___ Available data ___

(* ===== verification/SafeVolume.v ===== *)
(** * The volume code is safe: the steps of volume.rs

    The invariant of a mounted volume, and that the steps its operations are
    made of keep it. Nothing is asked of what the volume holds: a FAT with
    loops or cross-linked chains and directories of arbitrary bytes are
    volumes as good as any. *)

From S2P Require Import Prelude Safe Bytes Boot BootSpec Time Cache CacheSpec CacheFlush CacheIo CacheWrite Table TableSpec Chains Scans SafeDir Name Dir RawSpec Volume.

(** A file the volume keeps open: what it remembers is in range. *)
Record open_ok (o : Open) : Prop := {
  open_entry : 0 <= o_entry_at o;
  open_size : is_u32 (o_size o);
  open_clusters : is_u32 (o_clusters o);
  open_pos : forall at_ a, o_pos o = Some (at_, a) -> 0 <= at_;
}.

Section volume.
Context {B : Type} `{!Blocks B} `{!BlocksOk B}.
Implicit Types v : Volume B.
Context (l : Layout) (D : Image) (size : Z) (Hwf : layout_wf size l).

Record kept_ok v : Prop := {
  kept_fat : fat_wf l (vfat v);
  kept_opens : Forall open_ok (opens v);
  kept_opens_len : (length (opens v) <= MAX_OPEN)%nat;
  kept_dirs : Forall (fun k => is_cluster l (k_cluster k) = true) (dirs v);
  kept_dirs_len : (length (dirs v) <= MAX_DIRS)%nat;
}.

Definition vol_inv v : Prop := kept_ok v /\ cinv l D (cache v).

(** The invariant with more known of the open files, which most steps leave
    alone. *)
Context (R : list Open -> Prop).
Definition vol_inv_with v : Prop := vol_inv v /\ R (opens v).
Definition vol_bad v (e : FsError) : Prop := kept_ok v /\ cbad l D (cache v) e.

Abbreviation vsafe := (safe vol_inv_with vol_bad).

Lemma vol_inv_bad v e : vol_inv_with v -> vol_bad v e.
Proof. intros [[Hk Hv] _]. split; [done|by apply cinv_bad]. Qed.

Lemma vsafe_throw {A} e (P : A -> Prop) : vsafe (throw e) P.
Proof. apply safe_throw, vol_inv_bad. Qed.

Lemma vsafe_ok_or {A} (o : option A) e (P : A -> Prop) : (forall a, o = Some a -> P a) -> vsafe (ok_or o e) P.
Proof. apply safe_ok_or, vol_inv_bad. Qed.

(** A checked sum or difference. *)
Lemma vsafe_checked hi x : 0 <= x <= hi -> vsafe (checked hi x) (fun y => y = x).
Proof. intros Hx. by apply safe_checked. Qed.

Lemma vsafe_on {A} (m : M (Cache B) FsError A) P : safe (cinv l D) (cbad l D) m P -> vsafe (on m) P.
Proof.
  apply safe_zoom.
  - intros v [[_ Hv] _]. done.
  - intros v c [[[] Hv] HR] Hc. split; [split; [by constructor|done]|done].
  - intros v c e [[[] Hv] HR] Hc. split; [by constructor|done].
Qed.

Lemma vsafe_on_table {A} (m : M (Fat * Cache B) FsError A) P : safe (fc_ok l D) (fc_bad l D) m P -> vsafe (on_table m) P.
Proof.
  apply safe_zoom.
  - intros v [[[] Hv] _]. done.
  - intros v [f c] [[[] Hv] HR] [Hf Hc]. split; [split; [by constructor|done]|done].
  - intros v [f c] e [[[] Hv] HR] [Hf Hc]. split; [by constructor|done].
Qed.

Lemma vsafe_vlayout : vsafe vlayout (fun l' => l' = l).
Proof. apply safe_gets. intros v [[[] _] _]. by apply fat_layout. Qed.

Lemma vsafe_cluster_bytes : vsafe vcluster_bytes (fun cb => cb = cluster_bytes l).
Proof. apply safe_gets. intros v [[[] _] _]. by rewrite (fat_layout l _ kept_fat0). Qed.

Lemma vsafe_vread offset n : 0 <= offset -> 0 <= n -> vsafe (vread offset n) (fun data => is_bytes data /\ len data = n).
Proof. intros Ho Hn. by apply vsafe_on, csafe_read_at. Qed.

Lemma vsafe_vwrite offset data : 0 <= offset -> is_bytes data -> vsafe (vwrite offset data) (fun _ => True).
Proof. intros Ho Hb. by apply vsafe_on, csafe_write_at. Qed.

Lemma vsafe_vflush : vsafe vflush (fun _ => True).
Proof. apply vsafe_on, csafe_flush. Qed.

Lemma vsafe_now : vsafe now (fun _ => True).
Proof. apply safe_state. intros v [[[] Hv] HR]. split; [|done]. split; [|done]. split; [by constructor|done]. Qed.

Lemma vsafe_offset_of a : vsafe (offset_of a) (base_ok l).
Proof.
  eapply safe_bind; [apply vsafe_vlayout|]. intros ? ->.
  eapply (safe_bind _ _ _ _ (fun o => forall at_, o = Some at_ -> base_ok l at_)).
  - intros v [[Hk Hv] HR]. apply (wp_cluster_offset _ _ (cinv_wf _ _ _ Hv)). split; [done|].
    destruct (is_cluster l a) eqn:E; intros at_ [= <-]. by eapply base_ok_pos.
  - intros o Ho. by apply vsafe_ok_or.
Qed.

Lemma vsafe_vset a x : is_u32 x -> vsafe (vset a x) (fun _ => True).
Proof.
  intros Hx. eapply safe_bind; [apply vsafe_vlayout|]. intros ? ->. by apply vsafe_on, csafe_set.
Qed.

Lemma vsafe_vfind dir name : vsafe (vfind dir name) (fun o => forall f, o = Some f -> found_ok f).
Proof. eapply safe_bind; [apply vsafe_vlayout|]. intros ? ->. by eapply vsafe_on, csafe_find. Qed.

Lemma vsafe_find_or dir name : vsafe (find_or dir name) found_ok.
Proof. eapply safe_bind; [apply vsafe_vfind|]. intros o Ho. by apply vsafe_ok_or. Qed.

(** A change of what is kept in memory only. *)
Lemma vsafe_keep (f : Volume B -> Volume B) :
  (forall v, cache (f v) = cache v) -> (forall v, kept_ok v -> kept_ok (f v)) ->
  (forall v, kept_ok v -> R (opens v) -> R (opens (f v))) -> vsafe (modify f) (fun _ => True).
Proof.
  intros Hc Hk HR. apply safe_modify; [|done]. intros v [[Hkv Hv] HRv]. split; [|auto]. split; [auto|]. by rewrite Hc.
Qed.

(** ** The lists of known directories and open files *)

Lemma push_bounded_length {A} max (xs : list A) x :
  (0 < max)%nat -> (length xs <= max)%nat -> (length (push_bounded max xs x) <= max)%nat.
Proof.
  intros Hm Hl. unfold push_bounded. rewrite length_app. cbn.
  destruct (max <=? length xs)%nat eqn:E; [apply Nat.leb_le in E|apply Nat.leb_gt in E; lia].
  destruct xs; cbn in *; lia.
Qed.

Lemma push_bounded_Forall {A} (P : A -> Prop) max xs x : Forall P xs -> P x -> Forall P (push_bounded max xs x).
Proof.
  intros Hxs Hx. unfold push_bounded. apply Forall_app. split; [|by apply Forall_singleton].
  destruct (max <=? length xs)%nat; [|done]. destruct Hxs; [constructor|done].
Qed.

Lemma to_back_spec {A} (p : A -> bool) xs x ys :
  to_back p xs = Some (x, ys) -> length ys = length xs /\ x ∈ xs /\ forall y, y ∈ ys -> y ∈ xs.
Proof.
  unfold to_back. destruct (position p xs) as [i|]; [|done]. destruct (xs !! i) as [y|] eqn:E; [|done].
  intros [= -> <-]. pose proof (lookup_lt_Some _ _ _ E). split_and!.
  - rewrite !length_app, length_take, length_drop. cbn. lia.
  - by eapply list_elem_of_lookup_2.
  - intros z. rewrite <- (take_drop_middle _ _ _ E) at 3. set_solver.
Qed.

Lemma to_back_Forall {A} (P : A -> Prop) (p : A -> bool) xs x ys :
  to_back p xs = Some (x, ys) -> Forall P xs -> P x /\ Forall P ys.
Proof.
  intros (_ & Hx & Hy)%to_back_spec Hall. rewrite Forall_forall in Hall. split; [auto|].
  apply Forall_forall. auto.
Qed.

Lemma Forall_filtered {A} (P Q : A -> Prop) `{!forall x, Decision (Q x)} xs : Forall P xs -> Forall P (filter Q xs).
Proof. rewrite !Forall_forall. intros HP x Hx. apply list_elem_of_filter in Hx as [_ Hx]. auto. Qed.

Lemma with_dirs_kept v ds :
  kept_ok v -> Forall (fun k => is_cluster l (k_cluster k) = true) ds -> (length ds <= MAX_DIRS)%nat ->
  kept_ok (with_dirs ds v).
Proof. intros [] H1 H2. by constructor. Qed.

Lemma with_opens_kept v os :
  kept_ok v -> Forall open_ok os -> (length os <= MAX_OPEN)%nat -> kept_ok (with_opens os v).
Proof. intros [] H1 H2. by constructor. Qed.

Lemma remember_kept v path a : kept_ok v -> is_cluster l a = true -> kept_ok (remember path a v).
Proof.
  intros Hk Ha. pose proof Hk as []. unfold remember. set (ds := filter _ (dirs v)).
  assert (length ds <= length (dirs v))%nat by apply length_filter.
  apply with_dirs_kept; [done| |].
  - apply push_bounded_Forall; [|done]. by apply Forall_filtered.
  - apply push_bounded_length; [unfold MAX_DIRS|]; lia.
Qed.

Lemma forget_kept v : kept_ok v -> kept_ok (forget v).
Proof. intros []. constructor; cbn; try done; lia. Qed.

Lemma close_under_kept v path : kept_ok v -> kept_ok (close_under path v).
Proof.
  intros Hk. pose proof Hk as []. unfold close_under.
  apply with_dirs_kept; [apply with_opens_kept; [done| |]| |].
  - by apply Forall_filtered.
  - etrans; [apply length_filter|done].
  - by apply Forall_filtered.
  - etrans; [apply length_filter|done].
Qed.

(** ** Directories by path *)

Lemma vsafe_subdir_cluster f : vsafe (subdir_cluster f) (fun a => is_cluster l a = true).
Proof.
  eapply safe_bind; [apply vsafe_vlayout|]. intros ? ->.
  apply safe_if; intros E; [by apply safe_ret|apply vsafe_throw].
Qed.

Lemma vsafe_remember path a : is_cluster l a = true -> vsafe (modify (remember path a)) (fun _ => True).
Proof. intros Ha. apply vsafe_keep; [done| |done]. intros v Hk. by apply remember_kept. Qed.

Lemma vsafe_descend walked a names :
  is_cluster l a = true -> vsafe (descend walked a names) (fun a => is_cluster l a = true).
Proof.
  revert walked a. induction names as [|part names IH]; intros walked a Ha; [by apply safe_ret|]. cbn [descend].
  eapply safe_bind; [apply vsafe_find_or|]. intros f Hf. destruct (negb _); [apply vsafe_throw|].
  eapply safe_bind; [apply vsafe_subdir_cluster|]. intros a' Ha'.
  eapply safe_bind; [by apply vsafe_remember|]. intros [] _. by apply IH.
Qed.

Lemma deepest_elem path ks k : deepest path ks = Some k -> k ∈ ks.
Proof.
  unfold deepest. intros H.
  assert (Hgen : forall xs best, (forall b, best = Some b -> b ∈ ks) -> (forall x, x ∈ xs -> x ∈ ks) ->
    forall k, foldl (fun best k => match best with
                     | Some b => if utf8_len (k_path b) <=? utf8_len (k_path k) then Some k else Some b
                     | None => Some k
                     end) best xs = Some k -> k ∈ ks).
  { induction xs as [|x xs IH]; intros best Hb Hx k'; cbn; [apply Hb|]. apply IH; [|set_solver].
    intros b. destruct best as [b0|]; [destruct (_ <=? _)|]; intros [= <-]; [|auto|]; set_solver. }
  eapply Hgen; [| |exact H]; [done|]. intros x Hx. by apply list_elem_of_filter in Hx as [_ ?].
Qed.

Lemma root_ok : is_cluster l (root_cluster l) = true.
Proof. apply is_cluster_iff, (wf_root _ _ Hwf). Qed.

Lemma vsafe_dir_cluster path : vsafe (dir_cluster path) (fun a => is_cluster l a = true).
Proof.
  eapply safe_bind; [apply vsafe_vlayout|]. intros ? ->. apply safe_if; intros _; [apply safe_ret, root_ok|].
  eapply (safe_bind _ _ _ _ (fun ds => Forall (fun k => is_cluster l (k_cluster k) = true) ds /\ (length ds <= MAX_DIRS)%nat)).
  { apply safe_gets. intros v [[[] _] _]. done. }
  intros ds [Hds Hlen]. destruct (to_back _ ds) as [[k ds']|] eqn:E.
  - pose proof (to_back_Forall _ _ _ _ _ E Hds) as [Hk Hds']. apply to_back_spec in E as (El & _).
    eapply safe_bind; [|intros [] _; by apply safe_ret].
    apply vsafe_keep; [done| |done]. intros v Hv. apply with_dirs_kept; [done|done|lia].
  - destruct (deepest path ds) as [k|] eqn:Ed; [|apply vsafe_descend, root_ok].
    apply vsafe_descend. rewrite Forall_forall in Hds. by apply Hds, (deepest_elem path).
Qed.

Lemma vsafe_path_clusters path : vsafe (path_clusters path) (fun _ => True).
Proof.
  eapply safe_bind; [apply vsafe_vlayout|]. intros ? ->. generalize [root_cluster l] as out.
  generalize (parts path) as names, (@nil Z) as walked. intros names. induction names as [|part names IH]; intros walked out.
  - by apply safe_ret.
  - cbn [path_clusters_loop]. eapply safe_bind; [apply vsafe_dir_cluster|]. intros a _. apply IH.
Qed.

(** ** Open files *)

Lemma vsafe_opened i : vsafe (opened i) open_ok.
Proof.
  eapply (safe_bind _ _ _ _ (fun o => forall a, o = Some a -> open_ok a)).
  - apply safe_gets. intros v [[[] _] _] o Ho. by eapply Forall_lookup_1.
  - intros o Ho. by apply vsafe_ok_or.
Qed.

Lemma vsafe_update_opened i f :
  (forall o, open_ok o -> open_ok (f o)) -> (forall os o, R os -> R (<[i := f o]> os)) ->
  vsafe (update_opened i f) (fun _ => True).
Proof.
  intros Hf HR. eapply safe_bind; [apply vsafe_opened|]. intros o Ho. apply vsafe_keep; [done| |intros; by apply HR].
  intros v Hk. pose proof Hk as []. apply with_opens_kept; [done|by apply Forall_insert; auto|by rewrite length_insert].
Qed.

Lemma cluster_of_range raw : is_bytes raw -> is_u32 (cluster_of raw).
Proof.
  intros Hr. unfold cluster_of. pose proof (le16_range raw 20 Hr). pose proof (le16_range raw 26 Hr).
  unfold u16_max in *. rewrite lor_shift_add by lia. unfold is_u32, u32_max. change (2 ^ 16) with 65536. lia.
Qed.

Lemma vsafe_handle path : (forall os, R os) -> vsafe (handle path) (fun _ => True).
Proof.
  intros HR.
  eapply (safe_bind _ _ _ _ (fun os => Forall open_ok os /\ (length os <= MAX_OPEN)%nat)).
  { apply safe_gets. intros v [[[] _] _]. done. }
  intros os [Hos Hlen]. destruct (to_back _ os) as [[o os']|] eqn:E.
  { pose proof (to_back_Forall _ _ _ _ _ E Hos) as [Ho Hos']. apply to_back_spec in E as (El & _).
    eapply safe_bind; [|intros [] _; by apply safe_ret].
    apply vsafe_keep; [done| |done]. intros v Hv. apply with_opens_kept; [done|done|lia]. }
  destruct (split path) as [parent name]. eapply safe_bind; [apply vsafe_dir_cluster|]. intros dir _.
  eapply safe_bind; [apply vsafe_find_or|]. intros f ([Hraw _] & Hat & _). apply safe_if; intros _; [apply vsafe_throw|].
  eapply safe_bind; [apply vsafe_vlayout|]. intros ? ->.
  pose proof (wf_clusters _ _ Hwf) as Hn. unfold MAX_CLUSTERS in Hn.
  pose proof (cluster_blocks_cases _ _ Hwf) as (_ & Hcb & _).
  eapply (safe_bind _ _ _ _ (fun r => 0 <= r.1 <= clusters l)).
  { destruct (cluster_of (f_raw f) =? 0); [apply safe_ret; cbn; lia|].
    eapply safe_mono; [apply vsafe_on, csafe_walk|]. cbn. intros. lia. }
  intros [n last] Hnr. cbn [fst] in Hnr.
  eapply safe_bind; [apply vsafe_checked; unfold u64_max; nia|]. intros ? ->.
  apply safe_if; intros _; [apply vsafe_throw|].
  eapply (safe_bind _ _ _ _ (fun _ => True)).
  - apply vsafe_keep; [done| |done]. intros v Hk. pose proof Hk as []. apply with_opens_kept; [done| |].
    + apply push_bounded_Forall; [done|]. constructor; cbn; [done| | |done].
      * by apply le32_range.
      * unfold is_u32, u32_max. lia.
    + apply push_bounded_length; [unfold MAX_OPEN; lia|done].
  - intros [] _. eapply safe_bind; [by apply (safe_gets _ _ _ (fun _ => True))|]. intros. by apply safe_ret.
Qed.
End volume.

___

Copy here each line of the preceding records with "names" in it.

Expected answer »
Lemma vsafe_descend walked a names :
  is_cluster l a = true -> vsafe (descend walked a names) (fun a => is_cluster l a = true).
  revert walked a. induction names as [|part names IH]; intros walked a Ha; [by apply safe_ret|]. cbn [descend].
  generalize (parts path) as names, (@nil Z) as walked. intros names. induction names as [|part names IH]; intros walked out.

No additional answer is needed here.